*** PROVIDED ENTRIES

Lemma foldl_analyze_post_details ps (posts : list post) (st : posts_state) :
  posts_details (foldl (analyze_post ps) st posts) =
    posts_details st ++ omap (detail_of ps) posts.
Proof.
  revert st. induction posts as [|p posts IH]; intros st; cbn [foldl].
  - by rewrite app_nil_r.
  - rewrite IH, analyze_post_details, <- app_assoc. f_equal.
    assert (omap (detail_of ps) (p :: posts) =
              option_list (detail_of ps p) ++ omap (detail_of ps) posts) as ->;
      [|done].
    change (omap (detail_of ps) (p :: posts)) with
      (match detail_of ps p with
       | Some d => d :: omap (detail_of ps) posts
       | None => omap (detail_of ps) posts
       end).
    by destruct (detail_of ps p).
Qed.

(** X7. For every list of posts, [posts_details] lists the posts that have
    both a title and an id, in the order of the input, each with its own
    id, title and scores, and with 0 for a missing score or comment count;
    [posts_analyzed] is their number. *)
Theorem analyze_posts_details_in_order :
  forall (polarity_scores : string -> vader_scores) (posts : list post),
    let r := analyze_posts polarity_scores posts in
    r_posts_details r = omap (detail_of polarity_scores) posts /\
    posts_analyzed r = length (omap (detail_of polarity_scores) posts).
Proof.
  intros ps posts. cbv zeta. unfold analyze_posts.
  destruct posts as [|p posts]; [done|].
  pose proof (foldl_analyze_post_details ps (p :: posts) initial_state) as H.
  cbn [initial_state posts_details app] in H. cbv zeta.
  set (st := foldl (analyze_post ps) initial_state (p :: posts)) in *.
  rewrite <- H.
  destruct (length (posts_details st) =? 0)%nat eqn:E; [|done].
  apply Nat.eqb_eq in E. by destruct (posts_details st).
Qed.


End SentimentFacts.

(** ** Facts: utils/analysis.py *)

Module PriceFacts.
Import Num Price.

Local Open Scope Q_scope.

(** *** The error reports *)

(** C7. When the price list is empty ([prices] is missing, so that the
    default [[]] is used, or is [[]]), [analyze] returns exactly
    [{"error": "No price data available for analysis"}], whatever the
    frame constructor would do. *)
Theorem analyze_no_prices :
  forall (np_sqrt : Q -> Q) (DataFrame : pyval -> result frame)
         (format_2f : cell -> string) (price_history : pydict),
    (dict_lookup price_history "prices" = None \/
     dict_lookup price_history "prices" = Some (PList [])) ->
    analyze np_sqrt DataFrame format_2f price_history =
      [("error", PStr "No price data available for analysis")].
Proof.
  intros np_sqrt DataFrame format_2f ph H.
  unfold analyze, analyze_body, dict_get.
  by destruct H as [-> | ->].
Qed.

Lemma analyze_no_prices_witness :
  analyze sqrt_stub records_frame format_stub
    [("id", PStr "bitcoin"); ("prices", PList [])] =
    [("error", PStr "No price data available for analysis")].
Proof.
  apply (analyze_no_prices sqrt_stub records_frame format_stub
           [("id", PStr "bitcoin"); ("prices", PList [])]).
  right. reflexivity.
Defined.

(** C10. [analyze] always returns a dictionary, and it is one of three:
    the report [{"error": "No price data available for analysis"}], a
    report [{"error": "Failed to analyze price data: ..."}] for an
    exception raised inside the [try] block, or a report with the keys
    [coin_id], [current_price], [moving_averages], [volatility],
    [momentum], [price_prediction] and [summary]. *)
Theorem analyze_returns_error_or_report :
  forall (np_sqrt : Q -> Q) (DataFrame : pyval -> result frame)
         (format_2f : cell -> string) (price_history : pydict),
    let report := analyze np_sqrt DataFrame format_2f price_history in
    report = [("error", PStr "No price data available for analysis")] \/
    (exists e : string,
       report = [("error", PStr ("Failed to analyze price data: " +:+ e))]) \/
    report.*1 =
      ["coin_id"; "current_price"; "moving_averages"; "volatility";
       "momentum"; "price_prediction"; "summary"].
Proof.
  intros np_sqrt DataFrame format_2f ph. cbv zeta.
  unfold analyze.
  destruct (analyze_body _ _ _ ph) as [report | e] eqn:Hbody; [|eauto].
  unfold analyze_body in Hbody.
  destruct (negb _).
  { injection Hbody as <-. by left. }
  repeat match type of Hbody with
         | mbind _ ?m = _ => destruct m as [[]|]; cbn in Hbody; try done
         | mbind _ ?m = _ => destruct m; cbn in Hbody; try done
         end.
  injection Hbody as <-. by right; right.
Qed.

(** *** Moving averages *)

Lemma valid_numbers (qs : list Q) : valid (Some <$> qs) = qs.
Proof. unfold valid. induction qs as [|q qs IH]; cbn; [done|]. by rewrite IH. Qed.

Lemma length_rolling_mean (w : nat) (xs : list cell) :
  length (rolling_mean w xs) = length xs.
Proof. unfold rolling_mean. by rewrite length_fmap, length_seq. Qed.

Lemma length_pct_change (k : nat) (xs : list cell) :
  length (pct_change k xs) = length xs.
Proof. unfold pct_change. by rewrite length_fmap, length_seq. Qed.

Lemma length_diff (xs : list cell) : length (diff xs) = length xs.
Proof. unfold diff. by rewrite length_fmap, length_seq. Qed.

Lemma length_scale (c : Q) (xs : list cell) : length (scale c xs) = length xs.
Proof. unfold scale. by rewrite length_fmap. Qed.

(** The rolling mean of a series of numbers, index by index. *)
Lemma rolling_mean_lookup (w i : nat) (qs : list Q) :
  (i < length qs)%nat ->
  rolling_mean w (Some <$> qs) !! i =
    Some (if (S i <? w)%nat then None else Some (Qmean (window_at w i qs))).
Proof.
  intros Hi. unfold rolling_mean.
  rewrite list_lookup_fmap, length_fmap. rewrite lookup_seq_lt by lia.
  cbn [fmap option_fmap option_map Nat.add]. f_equal. unfold window_mean, tail.
  rewrite length_take, length_fmap.
  replace (S i `min` length qs)%nat with (S i) by lia.
  destruct (S i <? w)%nat eqn:Hw; [done|].
  apply Nat.ltb_ge in Hw.
  rewrite <- fmap_take, <- fmap_drop, valid_numbers.
  fold (window_at w i qs).
  rewrite bool_decide_eq_true_2; [done|].
  unfold window_at. rewrite length_drop, length_take. lia.
Qed.

(** At the last index the window is the tail of the series. *)
Lemma rolling_mean_last (w : nat) (qs : list Q) :
  (0 < w <= length qs)%nat ->
  last (rolling_mean w (Some <$> qs)) = Some (Some (Qmean (tail w qs))).
Proof.
  intros Hw. rewrite last_lookup, length_rolling_mean, length_fmap.
  rewrite rolling_mean_lookup by lia.
  replace (S (pred (length qs))) with (length qs) by lia.
  destruct (length qs <? w)%nat eqn:E; [apply Nat.ltb_lt in E; lia|].
  unfold window_at, tail.
  replace (S (pred (length qs))) with (length qs) by lia.
  by rewrite take_ge by lia.
Qed.

Lemma ready_df_set (df : frame) (name : string) (col : list cell) :
  ready df -> length col = index_len df -> ready (df_set df name col).
Proof.
  intros [Hn Hc] Hlen. split; [done|]. cbn. intros name' col'.
  rewrite lookup_insert. case_decide; [naive_solver|]. apply Hc.
Qed.

Lemma ready_not_empty (df : frame) (name : string) (col : list cell) :
  ready df -> columns df !! name = Some col -> df_empty df = false.
Proof.
  intros [Hn _] Hcol. unfold df_empty.
  rewrite bool_decide_eq_false_2 by done.
  rewrite bool_decide_eq_false_2; [done|].
  intros E. by rewrite E, lookup_empty in Hcol.
Qed.

Lemma ready_iloc_last (df : frame) (name : string) (col : list cell) :
  ready df -> columns df !! name = Some col ->
  exists x, last col = Some x /\ iloc_last col = Ok x.
Proof.
  intros [Hn Hc] Hcol. apply Hc in Hcol.
  destruct (last col) as [x|] eqn:E.
  - exists x. unfold iloc_last. by rewrite E.
  - apply last_None in E. subst col. cbn in Hcol. lia.
Qed.

Lemma df_get_some (df : frame) (name : string) (col : list cell) :
  columns df !! name = Some col -> df_get df name = Ok col.
Proof. intros H. unfold df_get. by rewrite H. Qed.

Lemma columns_df_set (df : frame) (name name' : string) (col : list cell) :
  columns (df_set df name col) !! name' =
    if decide (name = name') then Some col else columns df !! name'.
Proof. cbn. apply lookup_insert. Qed.

(** *** The helpers on a frame with a price column *)

(** Read a column through the columns set on top of it. *)
Ltac column :=
  unfold with_moving_averages, with_returns, with_rates;
  repeat (rewrite columns_df_set;
          first [ rewrite decide_True by done | rewrite decide_False by done ]);
  first [ reflexivity | eassumption ].

Ltac column_length Hready :=
  rewrite ?length_rolling_mean, ?length_scale, ?length_pct_change,
    ?length_fmap, ?length_diff;
  cbn [index_len df_set];
  first [ by eapply Hready | lia ].

Lemma calculate_moving_averages_ok (df : frame) (price : list cell) :
  columns df !! "price" = Some price ->
  calculate_moving_averages df = Ok (with_moving_averages df price).
Proof.
  intros H. unfold calculate_moving_averages.
  repeat (erewrite df_get_some by column; cbn [mbind result_bind]).
  reflexivity.
Qed.

Lemma calculate_volatility_ok np_sqrt (df : frame) (price : list cell) :
  columns df !! "price" = Some price ->
  exists v, calculate_volatility np_sqrt df = Ok (with_returns df price, v).
Proof.
  intros H. unfold calculate_volatility.
  repeat (erewrite df_get_some by column; cbn [mbind result_bind]).
  eexists. reflexivity.
Qed.

Lemma ready_with_moving_averages (df : frame) (price : list cell) :
  ready df -> columns df !! "price" = Some price ->
  ready (with_moving_averages df price).
Proof.
  intros Hr H. pose proof (proj2 Hr _ _ H) as Hlen.
  unfold with_moving_averages.
  repeat (apply ready_df_set; [|column_length Hr]). done.
Qed.

Lemma ready_with_returns (df : frame) (price : list cell) :
  ready df -> columns df !! "price" = Some price ->
  ready (with_returns df price).
Proof.
  intros Hr H. pose proof (proj2 Hr _ _ H) as Hlen.
  unfold with_returns.
  repeat (apply ready_df_set; [|column_length Hr]). done.
Qed.

Lemma ready_with_rates (df : frame) (price : list cell) :
  ready df -> columns df !! "price" = Some price ->
  ready (with_rates df price).
Proof.
  intros Hr H. pose proof (proj2 Hr _ _ H) as Hlen.
  unfold with_rates.
  repeat (apply ready_df_set; [|column_length Hr]). done.
Qed.

Lemma latest_or_zero_ok (df : frame) (name : string) (col : list cell) :
  ready df -> columns df !! name = Some col ->
  exists x, latest_or_zero df name = Ok x.
Proof.
  intros Hr H. unfold latest_or_zero.
  rewrite (ready_not_empty _ _ _ Hr H), (df_get_some _ _ _ H).
  destruct (ready_iloc_last _ _ _ Hr H) as (x & _ & Hx). eauto.
Qed.

Lemma latest_gt_ok (df : frame) (a b : string) (ca cb : list cell) :
  ready df -> columns df !! a = Some ca -> columns df !! b = Some cb ->
  exists u, latest_gt df a b = Ok u.
Proof.
  intros Hr Ha Hb. unfold latest_gt.
  rewrite (ready_not_empty _ _ _ Hr Ha).
  rewrite (df_get_some _ _ _ Ha), (df_get_some _ _ _ Hb).
  destruct (ready_iloc_last _ _ _ Hr Ha) as (xa & _ & Hxa).
  destruct (ready_iloc_last _ _ _ Hr Hb) as (xb & _ & Hxb).
  cbn. rewrite Hxa. cbn. rewrite Hxb. cbn. eauto.
Qed.

Lemma price_momentum_ok (df : frame) (price c7 c14 c30 : list cell) :
  ready df ->
  columns df !! "price" = Some price ->
  columns df !! "MA7" = Some c7 ->
  columns df !! "MA14" = Some c14 ->
  columns df !! "MA30" = Some c30 ->
  exists m, price_momentum df = Ok (with_rates df price, m).
Proof.
  intros Hr H H7 H14 H30. unfold price_momentum.
  repeat (erewrite df_get_some by column; cbn [mbind result_bind]).
  fold (with_rates df price).
  pose proof (ready_with_rates _ _ Hr H) as Hr'.
  destruct (latest_or_zero_ok (with_rates df price) "ROC_7" _ Hr' ltac:(column))
    as [r7 ->].
  destruct (latest_or_zero_ok (with_rates df price) "ROC_14" _ Hr' ltac:(column))
    as [r14 ->].
  destruct (latest_or_zero_ok (with_rates df price) "ROC_30" _ Hr' ltac:(column))
    as [r30 ->].
  destruct (latest_gt_ok (with_rates df price) "MA7" "MA14" _ _ Hr'
              ltac:(column) ltac:(column)) as [u1 ->].
  destruct (latest_gt_ok (with_rates df price) "MA14" "MA30" _ _ Hr'
              ltac:(column) ltac:(column)) as [u2 ->].
  cbn. eauto.
Qed.

Lemma predict_price_range_ok np_sqrt (df : frame) (price : list cell) (v : cell) :
  ready df -> columns df !! "price" = Some price ->
  exists p, predict_price_range np_sqrt df v = Ok p.
Proof.
  intros Hr H. unfold predict_price_range.
  rewrite (ready_not_empty _ _ _ Hr H), (df_get_some _ _ _ H).
  destruct (ready_iloc_last _ _ _ Hr H) as (x & _ & Hx).
  cbn. rewrite Hx. cbn. eauto.
Qed.

Lemma latest_ma_entry_ok (df : frame) (ma : string) (col : list cell) :
  ready df -> columns df !! ma = Some col ->
  exists x, last col = Some x /\ latest_ma_entry df ma = Ok (ma, PNum x).
Proof.
  intros Hr H. unfold latest_ma_entry.
  rewrite (ready_not_empty _ _ _ Hr H), (df_get_some _ _ _ H).
  rewrite bool_decide_eq_true_2 by (by rewrite H).
  destruct (ready_iloc_last _ _ _ Hr H) as (x & Hl & Hx).
  exists x. split; [done|]. cbn. by rewrite Hx.
Qed.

******

WORK INSTRUCTIONS » In the listing above, find the line with "[momentum], [price_prediction] and" and the line with "Proof. unfold diff.", then reproduce both and every line between them exactly.

EXERCISE ANSWER »
    [momentum], [price_prediction] and [summary]. *)
Theorem analyze_returns_error_or_report :
  forall (np_sqrt : Q -> Q) (DataFrame : pyval -> result frame)
         (format_2f : cell -> string) (price_history : pydict),
    let report := analyze np_sqrt DataFrame format_2f price_history in
    report = [("error", PStr "No price data available for analysis")] \/
    (exists e : string,
       report = [("error", PStr ("Failed to analyze price data: " +:+ e))]) \/
    report.*1 =
      ["coin_id"; "current_price"; "moving_averages"; "volatility";
       "momentum"; "price_prediction"; "summary"].
Proof.
  intros np_sqrt DataFrame format_2f ph. cbv zeta.
  unfold analyze.
  destruct (analyze_body _ _ _ ph) as [report | e] eqn:Hbody; [|eauto].
  unfold analyze_body in Hbody.
  destruct (negb _).
  { injection Hbody as <-. by left. }
  repeat match type of Hbody with
         | mbind _ ?m = _ => destruct m as [[]|]; cbn in Hbody; try done
         | mbind _ ?m = _ => destruct m; cbn in Hbody; try done
         end.
  injection Hbody as <-. by right; right.
Qed.

(** *** Moving averages *)

Lemma valid_numbers (qs : list Q) : valid (Some <$> qs) = qs.
Proof. unfold valid. induction qs as [|q qs IH]; cbn; [done|]. by rewrite IH. Qed.

Lemma length_rolling_mean (w : nat) (xs : list cell) :
  length (rolling_mean w xs) = length xs.
Proof. unfold rolling_mean. by rewrite length_fmap, length_seq. Qed.

Lemma length_pct_change (k : nat) (xs : list cell) :
  length (pct_change k xs) = length xs.
Proof. unfold pct_change. by rewrite length_fmap, length_seq. Qed.

Lemma length_diff (xs : list cell) : length (diff xs) = length xs.
Proof. unfold diff. by rewrite length_fmap, length_seq. Qed.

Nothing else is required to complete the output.